Taxer les riches ? Chiche ! Mais attention à la poudre aux yeux…
Par Ataulfo Riera le Mercredi, 31 Août 2011 PDF Imprimer Envoyer

Depuis plusieurs jours, la question de la taxation des grandes fortunes fait la une de l’actualité. Et ce n’est ni par la volonté de bolcheviques aux couteaux entre les dents, ni par celle des syndicats, mais bien suite aux déclarations faites par plusieurs « super riches » eux-mêmes, tant aux États-Unis qu’en Europe. Des déclarations qui ne tombent pas du ciel et qui poursuivent, dans un contexte bien précis, plusieurs objectifs, dont celui de légitimer l’offensive d’austérité n’est pas le moindre.

En plein mois d’août, le multimilliardaire étatsunien Warren Buffet a ouvert le bal des hypocrites en affirmant qu’il est nécessaire d’augmenter les impôts sur les plus riches pour réduire le déficit budgétaire public des États-Unis (1). Le 24 août, 16 grands patrons français signaient un appel pour plus d’impôts (2). En Allemagne, ce ne sont pas moins de 50 millionnaires qui ont lancé l’initiative : « Les riches pour une taxe sur les riches ». Chez nous, c’est Etienne Davignon qui leur a emboîté immédiatement le pas en se déclarant favorable à un impôt temporaire sur les plus riches (3). Davignon et ses pairs — les mêmes qui depuis des lustres font tout pour réduire leurs impôts et les taux d’imposition sur les profits — seraient-ils subitement devenus fous ou « anticapitalistes »?

Cette concordance troublante n’est évidement pas le fruit du hasard. Elle intervient à un moment particulier de la crise ouverte depuis 2008, avec la crainte de plus en plus palpable d’un nouvel effondrement du système bancaire et financier entraînant une nouvelle et profonde récession mondiale. On assiste ainsi à une véritable opération de communication répondant à plusieurs objectifs précis.

La crainte de la « guerre des classes »

Tout d’abord, elle exprime une inquiétude croissante dans certains secteurs des classes dominantes face à l’aggravation actuelle de la lutte des classes à l’échelle du globe,  potentiellement très dangereuse pour le maintien de leur système capitaliste.

Avec la crise et les offensives d’austérité, les inégalités et les injustices sociales explosent, minant la légitimité de ce système. À défaut d’être convergentes, on assiste à une montée des résistances sociales et à leur synchronisation dans le monde entier. La puissante vague de grèves pour les salaires qui a déferlé dans toute l’Asie en 2010 ; les processus révolutionnaires qui secouent l’ensemble du monde arabo-musulman depuis janvier 2011 ; les mouvements étudiants massifs en Italie, en Grande-Bretagne et au Chili aujourd’hui ; les mouvements des « IndignéEs » dans l’État espagnol ou en Grèce et les récentes émeutes de Londres, tout cela à de quoi inquiéter les classes dominantes.

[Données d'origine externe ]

(* ===== verification/Ext2.v ===== *)
(** ext2: volumes, bitmaps, inodes and their blocks (filesystem/ext2.c).

    The structures that are copied between disk and memory (superblock, block
    group descriptor, inode) are memories of their own, starting at address 0
    and read and written at the offsets of the packed C structures.  [emem] is
    the kernel's memory with the buffers of the callers.  Nodes are the members
    of [enodes], the cache lists them in order.  Only one thread uses the
    volume, so the mutex of the cache is never waited for and is left out.
    [behind] is the word behind the buffer of the triply indirect block and
    [stale] the content of the freed buffer of the singly indirect block: the
    code of the third level reads both. *)

From S2P Require Import Prelude Errors Mem Strings Storage.

Definition EXT2_ROFEATURE_SIZE_64 : Z := 2.
Definition sizeof_superblock : Z := 236.
Definition sizeof_bg_desc : Z := 32.
Definition sizeof_inode : Z := 128.
Definition EXT2_ATTR_DIR : Z := 1.

Record enode : Type := mk_enode {
  elength : Z; eattributes : Z; elinks : Z; ectime : Z; eatime : Z; emtime : Z; inode_nbr : Z; eptrs : list Z }.
Record ext2 (D : Type) : Type := mk_ext2 {
  edrive : D; emem : mem; superblock : mem; superblock_offset : Z; block_size : Z; blockgroup_count : Z;
  read_only : bool; enodes : list enode; ecache : list nat }.
Arguments mk_ext2 {D}. Arguments edrive {D}. Arguments emem {D}. Arguments superblock {D}. Arguments superblock_offset {D}.
Arguments block_size {D}. Arguments blockgroup_count {D}. Arguments read_only {D}. Arguments enodes {D}. Arguments ecache {D}.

Le 15 août dernier, la prestigieuse revue « Forbes », publiait un article au titre évocateur : « Les émeutes au Royaume-Uni et la guerre de classe globale qui vient ». (4) Dans cet article, on pouvait lire ceci : « Les émeutes qui, il y a quelques jours, ont frappé Londres et d’autres villes anglaises peuvent potentiellement se répandre au-delà des îles britanniques. Ce n’est pas seulement l’Angleterre qui est exposée à cette fureur de classe qui reflète l’abîme croissant entre les classes sociales menaçant de miner le capitalisme lui-même. Les divisions de classe s’approfondissent depuis une génération, d’abord en Occident, mais sans cesse plus aussi dans les pays en voie de développement rapide comme la Chine. »

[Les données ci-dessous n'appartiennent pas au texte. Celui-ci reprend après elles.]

(** The levels one after the other, up to the doubly indirect blocks. *)
Lemma queue_levels_ok s cap buffer F x q : bworking (edrive s) -> length (eptrs x) = 15%nat ->
  (12 < blocks_left s q -> block_ok s (nth 12 (eptrs x) 0)) ->
  (12 + block_size s / 4 < blocks_left s q -> block_ok s (nth 13 (eptrs x) 0)) ->
  (forall j d, ind_words s (nth 13 (eptrs x) 0) !! j = Some d ->
    12 + (Z.of_nat j + 1) * (block_size s / 4) < blocks_left s q -> block_ok s d) ->
  queueing s cap buffer F (drop (q_skip q) (file_blocks s x)) q ->
  exists reqs s', andthen (andthen (andthen (ret (queue_group s cap buffer (twice (take 12 (eptrs x))) q))
      (queue_single cap buffer (nth 12 (eptrs x) 0))) (queue_double cap buffer (nth 13 (eptrs x) 0)))
      (queue_triple behind stale cap buffer (nth 14 (eptrs x) 0)) s = Ok (Send reqs) s' /\
    same_disk s s' /\ planned (bcontent (edrive s)) reqs buffer F /\ (length reqs <= cap)%nat.
Proof.
  intros Hw Hl H1 H2 H3 Hq. pose proof (qi_bs _ _ _ _ _ _ Hq) as Hbs. unfold file_blocks in Hq.
  apply queue_group_ok in Hq. set (c1 := ret (queue_group s cap buffer (twice (take 12 (eptrs x))) q)).
  assert (c1 s = Ok (queue_group s cap buffer (twice (take 12 (eptrs x))) q) s) as Hc1 by done. clearbody c1.
  destruct (queue_group s cap buffer (twice (take 12 (eptrs x))) q) as [|reqs|q1|]; try done.
  { exists reqs, s. destruct Hq. split; [|by split; [destruct s|]]. by do 3 apply (andthen_ok _ _ _ (Send reqs)). }
  apply andthen_ok with (k := queue_single cap buffer (nth 12 (eptrs x) 0)) in Hc1.
  destruct Hq as [Hq1 Hl1]. rewrite length_take, Hl in Hl1. change (Z.of_nat (12 `min` 15)) with 12 in Hl1.
  pose proof (blocks_for_pos s _ Hbs (qi_size _ _ _ _ _ _ Hq1)) as Hp1.
  destruct (queue_single_ok s cap buffer F _ _ q1 (H1 ltac:(unfold blocks_left in *; lia)) Hw Hq1) as (x1 & s1 & Hrun1 & Hs1 & Ho1).
  rewrite Hrun1 in Hc1. destruct x1 as [|reqs|q2|]; try done.
  { exists reqs, s1. destruct Ho1. split; [|by split]. by do 2 apply (andthen_ok _ _ _ (Send reqs)). }
  apply andthen_ok with (k := queue_double cap buffer (nth 13 (eptrs x) 0)) in Hc1.
  destruct Ho1 as [Hq2 Hl2]. pose proof (blocks_for_pos s _ Hbs (qi_size _ _ _ _ _ _ Hq2)) as Hp2.
  rewrite <- (app_nil_r (concat _)) in Hq2. pose proof Hs1 as (E & C & Hw1).
  destruct (queue_double_ok s1 cap buffer F [] (nth 13 (eptrs x) 0) q2) as (x2 & s2 & Hrun2 & Hs2 & Ho2).
  - rewrite E. apply H2. unfold blocks_left in *. lia.
  - done.
  - rewrite (same_disk_words _ _ Hs1). intros j d Hj Hlt. rewrite E in *. apply (H3 j d Hj).
    unfold blocks_left, blocks_for in *. cbn [block_size set_drive] in Hlt. lia.
  - rewrite (same_disk_words _ _ Hs1). by apply (same_disk_queueing s s1).
  - rewrite Hrun2 in Hc1. apply (same_disk_outcome s s1 _ _ _ _ _ _ _ Hs1) in Ho2. destruct x2 as [|reqs|q3|]; try done.
    + exists reqs, s2. destruct Ho2. split; [by apply (andthen_ok _ _ _ (Send reqs))|]. split; [by eapply same_disk_trans|done].
    + destruct Ho2 as [Hq3 _]. exfalso. pose proof (qi_len _ _ _ _ _ _ Hq3) as Hn.
      pose proof (blocks_for_pos s _ Hbs (qi_size _ _ _ _ _ _ Hq3)). rewrite drop_nil in Hn. cbn in Hn. lia.
Qed.

(** Reading whole blocks: see [read_content_correct]. *)
Lemma read_content_correct_at s i x offset size buffer :
  bworking (edrive s) -> enodes s !! i = Some x -> length (eptrs x) = 15%nat ->
  0 < block_size s -> block_size s mod 512 = 0 ->
  0 <= offset -> offset mod block_size s = 0 -> 0 < size -> size + offset <= elength x ->
  size + offset + block_size s < 4294967296 -> 0 <= buffer -> buffer + size < 4294967296 ->
  mapped_blocks s x (offset / block_size s) (blocks_for s size) ->
  exists s', ext2_inode_read_content behind stale i offset size buffer s = Ok ERROR_NONE s' /\
    bytes_at (emem s') buffer (Z.to_nat size) = take (Z.to_nat size) (drop (Z.to_nat offset) (file_bytes s x)) /\
    same_outside (emem s) (emem s') buffer (buffer + size) /\
    bcontent (edrive s') = bcontent (edrive s).
Proof.
  intros Hw Hx Hl Hbs Hsec Ho Hom Hs Hin Hr32 Hb Hbr [Hlen Hdata H1 H2 H3].
  set (F := take (Z.to_nat size) (drop (Z.to_nat offset) (file_bytes s x))). set (first := offset / block_size s) in *.
  assert (offset = first * block_size s) as Hof by (subst first; pose proof (Z.div_mod offset (block_size s) ltac:(lia)); lia).
  assert (0 <= first) as Hf0 by (apply Z.div_pos; lia). pose proof (blocks_for_pos s size Hbs Hs) as Hn.
  assert (u32 (size + (if size mod block_size s =? 0 then 0 else block_size s)) / block_size s = blocks_for s size) as Hcap.
  { pose proof (Z.div_mod size (block_size s) ltac:(lia)). pose proof (Z.mod_pos_bound size (block_size s) Hbs).
    unfold blocks_for. destruct (Z.eqb_spec (size mod block_size s) 0) as [He|He]; rewrite u32_id by lia.
    - rewrite Z.add_0_r. apply Z.div_unique with (block_size s - 1); lia.
    - replace (size + block_size s) with (size + 1 * block_size s) at 1 by lia. rewrite Z.div_add by lia.
      apply Z.div_unique with (size mod block_size s - 1); lia. }
  assert (Z.of_nat (length F) = size) as HFl.
  { subst F. rewrite length_take, length_drop. unfold file_bytes.
    assert (forall l, length (concat (map (block_bytes s) l)) = (length l * Z.to_nat (block_size s))%nat) as Hcl.
    { induction l as [|b l IH]; [done|]. cbn. rewrite length_app, IH. unfold block_bytes at 1. rewrite length_bytes_at. lia. }
    rewrite Hcl. assert (size <= blocks_for s size * block_size s) as Hsb.
    { unfold blocks_for. pose proof (Z.div_mod (size + block_size s - 1) (block_size s) ltac:(lia)).
      pose proof (Z.mod_pos_bound (size + block_size s - 1) (block_size s) Hbs). lia. }
    assert ((first + blocks_for s size) * block_size s <= Z.of_nat (length (file_blocks s x)) * block_size s) by (apply Z.mul_le_mono_nonneg_r; lia).
    rewrite Nat2Z.inj_min, Nat2Z.inj_sub_max, Nat2Z.inj_mul, !Z2Nat.id by lia. lia. }
  assert (Forall is_u8 F) as HFu.
  { subst F. apply Forall_take, Forall_drop. unfold file_bytes. apply Forall_concat, Forall_map, Forall_true. intros b. apply bytes_at_u8. }
  destruct (queue_levels_ok s (Z.to_nat (blocks_for s size)) buffer F x (mk_q (Z.to_nat first) (offset mod block_size s) size 0 []))
    as (reqs & s1 & Hrun & Hs1 & Hpl & Hrl); unfold blocks_left; cbn [q_skip q_size]; rewrite ?Z2Nat.id by lia; try done.
  { split; cbn [q_skip q_size q_reqs q_loc q_offset length]; try done; try lia.
    - exists []. split; [done|]. split; [done|]. cbn [app]. subst F. f_equal. unfold file_bytes. rewrite <- drop_blocks. f_equal. nia.
    - by apply Forall_nil.
    - rewrite length_drop. lia. }
  pose proof Hs1 as (E & C & Hw1).
  destruct (send_ok reqs (Z.to_nat (blocks_for s size)) s1 buffer F) as (s' & Hsend & E' & C' & Hw'); [by rewrite C|done|done|].
  exists s'. split.
  - unfold ext2_inode_read_content, enode_at, bind at 1. rewrite Hx. rewrite u32_id by lia. dec_false (elength x <? size + offset).
    unfold get, bind at 1. rewrite Hcap.
    etransitivity; [apply (bind_ok _ _ _ _ _ Hrun)|exact Hsend].
  - assert (emem s' = store_bytes (emem s) buffer F) as -> by (rewrite E', E; done). split; [|split].
    + replace (Z.to_nat size) with (length F) by lia. by apply store_bytes_same.
    + intros a Ha. apply store_bytes_outside. lia.
    + rewrite C'. cbn. exact C.
Qed.

(** C26: reading whole blocks of a file returns its bytes.  On a working drive, when the
    read starts at a block and lies inside the file, and the blocks in question are
    mapped by the direct pointers, the singly or the doubly indirect block, then
    [ext2_inode_read_content] succeeds, leaves exactly the bytes of the file in
    the buffer, however the requests were merged, and changes neither other
    memory nor the disk. *)
Theorem read_content_correct s i x offset size buffer :
  bworking (edrive s) -> enodes s !! i = Some x -> length (eptrs x) = 15%nat ->
  0 < block_size s -> block_size s mod 512 = 0 ->
  0 <= offset -> offset mod block_size s = 0 -> 0 < size -> size + offset <= elength x ->
  size + offset + block_size s < 4294967296 -> 0 <= buffer -> buffer + size < 4294967296 ->
  mapped_blocks s x (offset / block_size s) (blocks_for s size) ->
  exists s', ext2_inode_read_content behind stale i offset size buffer s = Ok ERROR_NONE s' /\
    bytes_at (emem s') buffer (Z.to_nat size) = take (Z.to_nat size) (drop (Z.to_nat offset) (file_bytes s x)) /\
    same_outside (emem s) (emem s') buffer (buffer + size) /\
    bcontent (edrive s') = bcontent (edrive s).
Proof. apply read_content_correct_at. Qed.
(** Reading no bytes of a file that has a block queues a request into an array
    of no entries.  An empty directory is read that way when its first entries
    are made. *)
Lemma read_nothing_overruns s i x p ps buffer : enodes s !! i = Some x -> eptrs x = p :: ps -> p <> 0 -> 0 < block_size s -> 0 <= elength x ->
  ext2_inode_read_content behind stale i 0 0 buffer s = Fault.
Proof.
  intros Hx Hp Hp0 Hbs Hl. unfold ext2_inode_read_content, enode_at, bind at 1. rewrite Hx. change (u32 (0 + 0)) with 0. dec_false (elength x <? 0).
  unfold get, bind at 1. rewrite !Z.mod_0_l, !Zdiv_0_l by lia. rewrite Hp.
  unfold andthen, bind, ret. cbn. by destruct p.
Qed.
End Ext2Read.

(** ** Examples *)

(** A medium on which each byte is the number of its block, and a file of three
    blocks. *)
Definition demo_file : enode := mk_enode 3072 0 1 0 0 0 12 [5; 6; 9; 0; 0; 0; 0; 0; 0; 0; 0; 0; 0; 0; 0].
Definition demo_ext2 : ext2 mem := mk_ext2 (fun x => x / 1024) (fun _ => 0) (fun _ => 0) 0 1024 1 false [demo_file] [0%nat].

Lemma read_content_correct_witness : exists s', ext2_inode_read_content 0 [] 0 1024 1500 4096 demo_ext2 = Ok ERROR_NONE s' /\
  bytes_at (emem s') 4096 1500 = take 1500 (drop 1024 (file_bytes demo_ext2 demo_file)).
Proof.
  destruct (read_content_correct 0 [] demo_ext2 0 demo_file 1024 1500 4096) as (s' & Hrun & Hb & _); try (cbn; (reflexivity || exact I || lia)).
  - split.
    + unfold file_blocks. rewrite !length_app. change (length (take 12 (eptrs demo_file))) with 12%nat.
      change (1024 / block_size demo_ext2 + blocks_for demo_ext2 1500) with 3. lia.
    + cbn. repeat constructor; vm_compute; (discriminate || reflexivity).
    + vm_compute. discriminate.
    + vm_compute. discriminate.
    + intros j d _ Hlt. exfalso. change (block_size demo_ext2 / 4) with 256 in Hlt.
      change (1024 / block_size demo_ext2 + blocks_for demo_ext2 1500) with 3 in Hlt. lia.
  - exists s'. split; [exact Hrun|exact Hb].
Defined.

(** A read that starts inside a block takes the bytes behind that block on the
    disk, not those of the next block of the file: the last byte comes from
    block 7 instead of 9. *)
Lemma unaligned_read_content_wrong :
  match ext2_inode_read_content 0 [] 0 1536 1024 4096 demo_ext2 with
  | Ok e s => Some (e, load8 (emem s) 4096, load8 (emem s) 5119)
  | _ => None
  end = Some (ERROR_NONE, 6, 7).
Proof. vm_compute. reflexivity. Qed.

Cette « guerre des classes » occupe ainsi une place croissante dans les revues, journaux et sites internet dédiés à la finance et à l’économie, signe d’une certaine préoccupation dans les élites. Le lien entre cette préoccupation et la soudaine et prétendue bonne volonté des riches d’être taxés a été clairement établi dans un article au titre éloquent : « Taxer les riches sinon les émeutes vont exploser en 2012 » de l’analyste étatsunien Paul B. Farrel. Il y affirme sans détour qu’il faut imposer « immédiatement » un impôt aux « super riches » afin « d’éviter que 99% de la population (des États-Unis) ne se soulève et commence une nouvelle révolution américaine, entraînant un autre effondrement, une nouvelle Grande Dépression ».

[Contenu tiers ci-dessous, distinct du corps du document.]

Lemma alloc_loop_ok map free sfree nbr n : forall s i g, (forall d, nbr (set_drive s d) = nbr s) ->
  bworking (edrive s) -> i <= g < i + Z.of_nat n -> 0 <= free <= 30 -> first_free s map i g ->
  exists s' bit, alloc_loop map free sfree nbr n i s = Ok (nbr s g (bg_at s g) bit) s' /\ taken s s' g map free bit.
Proof.
  induction n as [|n IH]; intros s i g Hnbr Hw Hi Hfr Hff; [lia|]. cbn [alloc_loop]. unfold get, bind at 1.
  pose proof Hff as [F1 F2 F3 F4]. destruct (decide (i = g)) as [-> |Hne].
  - destruct (take_bit_ok s g map free sfree Hw F2 F3 Hfr F4) as (s' & bit & Hrun & Ht).
    exists s', bit. split; [|done]. by rewrite (bind_ok _ _ _ _ _ Hrun).
  - destruct (F1 i ltac:(lia)) as [Hr Hf]. destruct F3 as [[Hbs _] _ _ _ _].
    destruct (take_bit_full s i map free sfree Hw Hbs Hr Hf) as (s1 & Hrun & Hs1). pose proof Hs1 as (E & _ & W).
    assert (nbr s1 = nbr s) as Hn1 by (by rewrite E).
    destruct (IH s1 (i + 1) g) as (s' & bit & Hrun' & Ht); [intros d; rewrite E at 1; cbn; rewrite Hn1; apply (Hnbr d)|done|lia|done|by eapply same_disk_first_free|].
    exists s', bit. split; [|by eapply same_disk_taken].
    rewrite (bind_ok _ _ _ _ _ Hrun), Hrun', Hn1. by rewrite (same_disk_bg _ _ Hs1).
Qed.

S’appuyant sur les opinions et les données fournies par des observateurs, des économistes, des investisseurs et des médias financiers, Farrel énumère « six raisons pour lesquelles nous ne pourrons pas freiner l’effondrement économique qui vient » : 1) La bombe à retardement du haut taux de chômage a été activée ; 2) les réductions d’impôts pour les riches ont accru le chômage des jeunes ; 3) les riches continuent à s’enrichir avec l’inflation des prix des matières premières tandis que les pauvres sont de plus en plus en colère ; 4) les super riches sont aveuglés par leur addiction à l’avidité ; 5) les politiciens ont été corrompus par cette addiction des super riches à l’avidité et 6) parce que, bientôt, les révolutionnaires vont s’enrager et domineront alors le « Tiers Monde étatsunien », c'est-à-dire les 90% de la population pour qui l’ « American Dream » s’est transformé en cauchemar ». (5)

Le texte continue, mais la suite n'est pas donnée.